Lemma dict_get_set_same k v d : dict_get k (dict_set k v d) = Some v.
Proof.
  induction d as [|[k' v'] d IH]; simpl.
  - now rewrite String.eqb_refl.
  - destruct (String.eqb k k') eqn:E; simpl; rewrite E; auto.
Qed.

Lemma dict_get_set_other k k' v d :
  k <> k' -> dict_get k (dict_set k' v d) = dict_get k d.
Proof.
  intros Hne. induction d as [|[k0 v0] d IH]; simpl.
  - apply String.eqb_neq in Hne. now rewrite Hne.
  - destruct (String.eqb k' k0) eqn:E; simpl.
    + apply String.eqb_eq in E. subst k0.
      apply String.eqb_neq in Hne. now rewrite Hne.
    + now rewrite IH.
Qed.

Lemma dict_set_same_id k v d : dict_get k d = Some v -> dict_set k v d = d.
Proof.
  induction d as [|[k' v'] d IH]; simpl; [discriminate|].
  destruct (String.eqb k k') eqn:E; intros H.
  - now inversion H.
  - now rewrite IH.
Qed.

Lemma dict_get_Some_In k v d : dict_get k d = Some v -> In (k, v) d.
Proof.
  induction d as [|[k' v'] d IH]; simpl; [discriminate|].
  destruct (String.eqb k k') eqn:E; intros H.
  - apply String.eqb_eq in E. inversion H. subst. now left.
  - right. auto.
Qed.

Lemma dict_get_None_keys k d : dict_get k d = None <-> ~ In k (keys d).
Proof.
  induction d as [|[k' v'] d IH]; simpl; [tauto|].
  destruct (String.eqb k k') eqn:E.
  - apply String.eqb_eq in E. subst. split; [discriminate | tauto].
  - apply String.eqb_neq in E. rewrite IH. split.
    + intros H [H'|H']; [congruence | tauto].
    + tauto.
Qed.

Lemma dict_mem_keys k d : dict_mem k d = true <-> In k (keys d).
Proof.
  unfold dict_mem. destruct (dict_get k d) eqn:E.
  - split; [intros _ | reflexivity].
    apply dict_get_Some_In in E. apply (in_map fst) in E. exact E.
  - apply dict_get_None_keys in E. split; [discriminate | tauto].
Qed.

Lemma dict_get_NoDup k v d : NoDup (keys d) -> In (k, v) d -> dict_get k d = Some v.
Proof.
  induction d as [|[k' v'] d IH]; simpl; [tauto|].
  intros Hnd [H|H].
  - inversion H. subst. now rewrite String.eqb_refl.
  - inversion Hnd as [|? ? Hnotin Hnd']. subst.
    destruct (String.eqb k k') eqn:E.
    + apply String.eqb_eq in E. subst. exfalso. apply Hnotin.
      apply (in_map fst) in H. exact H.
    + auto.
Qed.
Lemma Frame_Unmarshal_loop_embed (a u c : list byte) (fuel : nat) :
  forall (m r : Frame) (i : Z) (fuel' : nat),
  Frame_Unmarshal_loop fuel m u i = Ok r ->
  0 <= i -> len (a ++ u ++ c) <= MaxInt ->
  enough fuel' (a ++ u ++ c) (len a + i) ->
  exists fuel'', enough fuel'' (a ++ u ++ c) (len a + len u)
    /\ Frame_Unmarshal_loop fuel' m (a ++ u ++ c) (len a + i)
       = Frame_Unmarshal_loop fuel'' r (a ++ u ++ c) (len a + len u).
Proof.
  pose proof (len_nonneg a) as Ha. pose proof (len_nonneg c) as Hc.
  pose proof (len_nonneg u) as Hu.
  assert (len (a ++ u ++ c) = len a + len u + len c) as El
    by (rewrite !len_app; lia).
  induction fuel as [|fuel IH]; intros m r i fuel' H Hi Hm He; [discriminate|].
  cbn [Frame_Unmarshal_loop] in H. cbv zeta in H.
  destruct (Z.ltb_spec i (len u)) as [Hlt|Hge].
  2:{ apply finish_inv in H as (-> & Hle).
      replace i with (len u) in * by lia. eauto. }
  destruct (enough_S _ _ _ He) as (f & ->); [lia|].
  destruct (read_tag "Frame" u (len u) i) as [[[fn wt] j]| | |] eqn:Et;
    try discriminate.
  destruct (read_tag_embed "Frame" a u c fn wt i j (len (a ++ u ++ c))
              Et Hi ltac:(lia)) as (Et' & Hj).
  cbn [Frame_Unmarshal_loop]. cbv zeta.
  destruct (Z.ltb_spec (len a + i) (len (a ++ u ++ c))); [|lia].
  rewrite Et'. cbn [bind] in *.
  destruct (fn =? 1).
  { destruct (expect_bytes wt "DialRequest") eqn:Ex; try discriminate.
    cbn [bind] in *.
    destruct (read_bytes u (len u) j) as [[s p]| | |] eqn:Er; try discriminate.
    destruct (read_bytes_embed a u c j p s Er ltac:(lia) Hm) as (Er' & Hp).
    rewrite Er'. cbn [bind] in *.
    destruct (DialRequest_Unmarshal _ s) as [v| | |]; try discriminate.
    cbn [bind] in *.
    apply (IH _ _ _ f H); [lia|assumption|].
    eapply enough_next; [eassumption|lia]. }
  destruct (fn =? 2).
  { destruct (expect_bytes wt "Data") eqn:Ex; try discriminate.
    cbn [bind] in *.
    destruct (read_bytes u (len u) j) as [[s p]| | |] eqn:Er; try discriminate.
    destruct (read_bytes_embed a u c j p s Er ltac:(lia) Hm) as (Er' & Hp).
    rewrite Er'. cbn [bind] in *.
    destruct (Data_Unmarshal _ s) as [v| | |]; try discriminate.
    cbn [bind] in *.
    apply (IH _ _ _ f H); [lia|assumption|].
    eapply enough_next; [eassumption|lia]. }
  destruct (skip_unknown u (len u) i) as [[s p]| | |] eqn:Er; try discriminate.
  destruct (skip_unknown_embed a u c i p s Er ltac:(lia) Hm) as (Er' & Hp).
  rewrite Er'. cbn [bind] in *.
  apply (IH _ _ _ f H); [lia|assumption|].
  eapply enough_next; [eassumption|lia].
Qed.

+++

Your response should consist of the listing, reproduced exactly.

(Answer to this task)
Lemma dict_get_set_same k v d : dict_get k (dict_set k v d) = Some v.
Proof.
  induction d as [|[k' v'] d IH]; simpl.
  - now rewrite String.eqb_refl.
  - destruct (String.eqb k k') eqn:E; simpl; rewrite E; auto.
Qed.

Lemma dict_get_set_other k k' v d :
  k <> k' -> dict_get k (dict_set k' v d) = dict_get k d.
Proof.
  intros Hne. induction d as [|[k0 v0] d IH]; simpl.
  - apply String.eqb_neq in Hne. now rewrite Hne.
  - destruct (String.eqb k' k0) eqn:E; simpl.
    + apply String.eqb_eq in E. subst k0.
      apply String.eqb_neq in Hne. now rewrite Hne.
    + now rewrite IH.
Qed.

Lemma dict_set_same_id k v d : dict_get k d = Some v -> dict_set k v d = d.
Proof.
  induction d as [|[k' v'] d IH]; simpl; [discriminate|].
  destruct (String.eqb k k') eqn:E; intros H.
  - now inversion H.
  - now rewrite IH.
Qed.

Lemma dict_get_Some_In k v d : dict_get k d = Some v -> In (k, v) d.
Proof.
  induction d as [|[k' v'] d IH]; simpl; [discriminate|].
  destruct (String.eqb k k') eqn:E; intros H.
  - apply String.eqb_eq in E. inversion H. subst. now left.
  - right. auto.
Qed.

Lemma dict_get_None_keys k d : dict_get k d = None <-> ~ In k (keys d).
Proof.
  induction d as [|[k' v'] d IH]; simpl; [tauto|].
  destruct (String.eqb k k') eqn:E.
  - apply String.eqb_eq in E. subst. split; [discriminate | tauto].
  - apply String.eqb_neq in E. rewrite IH. split.
    + intros H [H'|H']; [congruence | tauto].
    + tauto.
Qed.

Lemma dict_mem_keys k d : dict_mem k d = true <-> In k (keys d).
Proof.
  unfold dict_mem. destruct (dict_get k d) eqn:E.
  - split; [intros _ | reflexivity].
    apply dict_get_Some_In in E. apply (in_map fst) in E. exact E.
  - apply dict_get_None_keys in E. split; [discriminate | tauto].
Qed.

Lemma dict_get_NoDup k v d : NoDup (keys d) -> In (k, v) d -> dict_get k d = Some v.
Proof.
  induction d as [|[k' v'] d IH]; simpl; [tauto|].
  intros Hnd [H|H].
  - inversion H. subst. now rewrite String.eqb_refl.
  - inversion Hnd as [|? ? Hnotin Hnd']. subst.
    destruct (String.eqb k k') eqn:E.
    + apply String.eqb_eq in E. subst. exfalso. apply Hnotin.
      apply (in_map fst) in H. exact H.
    + auto.
Qed.
Lemma Frame_Unmarshal_loop_embed (a u c : list byte) (fuel : nat) :
  forall (m r : Frame) (i : Z) (fuel' : nat),
  Frame_Unmarshal_loop fuel m u i = Ok r ->
  0 <= i -> len (a ++ u ++ c) <= MaxInt ->
  enough fuel' (a ++ u ++ c) (len a + i) ->
  exists fuel'', enough fuel'' (a ++ u ++ c) (len a + len u)
    /\ Frame_Unmarshal_loop fuel' m (a ++ u ++ c) (len a + i)
       = Frame_Unmarshal_loop fuel'' r (a ++ u ++ c) (len a + len u).
Proof.
  pose proof (len_nonneg a) as Ha. pose proof (len_nonneg c) as Hc.
  pose proof (len_nonneg u) as Hu.
  assert (len (a ++ u ++ c) = len a + len u + len c) as El
    by (rewrite !len_app; lia).
  induction fuel as [|fuel IH]; intros m r i fuel' H Hi Hm He; [discriminate|].
  cbn [Frame_Unmarshal_loop] in H. cbv zeta in H.
  destruct (Z.ltb_spec i (len u)) as [Hlt|Hge].
  2:{ apply finish_inv in H as (-> & Hle).
      replace i with (len u) in * by lia. eauto. }
  destruct (enough_S _ _ _ He) as (f & ->); [lia|].
  destruct (read_tag "Frame" u (len u) i) as [[[fn wt] j]| | |] eqn:Et;
    try discriminate.
  destruct (read_tag_embed "Frame" a u c fn wt i j (len (a ++ u ++ c))
              Et Hi ltac:(lia)) as (Et' & Hj).
  cbn [Frame_Unmarshal_loop]. cbv zeta.
  destruct (Z.ltb_spec (len a + i) (len (a ++ u ++ c))); [|lia].
  rewrite Et'. cbn [bind] in *.
  destruct (fn =? 1).
  { destruct (expect_bytes wt "DialRequest") eqn:Ex; try discriminate.
    cbn [bind] in *.
    destruct (read_bytes u (len u) j) as [[s p]| | |] eqn:Er; try discriminate.
    destruct (read_bytes_embed a u c j p s Er ltac:(lia) Hm) as (Er' & Hp).
    rewrite Er'. cbn [bind] in *.
    destruct (DialRequest_Unmarshal _ s) as [v| | |]; try discriminate.
    cbn [bind] in *.
    apply (IH _ _ _ f H); [lia|assumption|].
    eapply enough_next; [eassumption|lia]. }
  destruct (fn =? 2).
  { destruct (expect_bytes wt "Data") eqn:Ex; try discriminate.
    cbn [bind] in *.
    destruct (read_bytes u (len u) j) as [[s p]| | |] eqn:Er; try discriminate.
    destruct (read_bytes_embed a u c j p s Er ltac:(lia) Hm) as (Er' & Hp).
    rewrite Er'. cbn [bind] in *.
    destruct (Data_Unmarshal _ s) as [v| | |]; try discriminate.
    cbn [bind] in *.
    apply (IH _ _ _ f H); [lia|assumption|].
    eapply enough_next; [eassumption|lia]. }
  destruct (skip_unknown u (len u) i) as [[s p]| | |] eqn:Er; try discriminate.
  destruct (skip_unknown_embed a u c i p s Er ltac:(lia) Hm) as (Er' & Hp).
  rewrite Er'. cbn [bind] in *.
  apply (IH _ _ _ f H); [lia|assumption|].
  eapply enough_next; [eassumption|lia].
Qed.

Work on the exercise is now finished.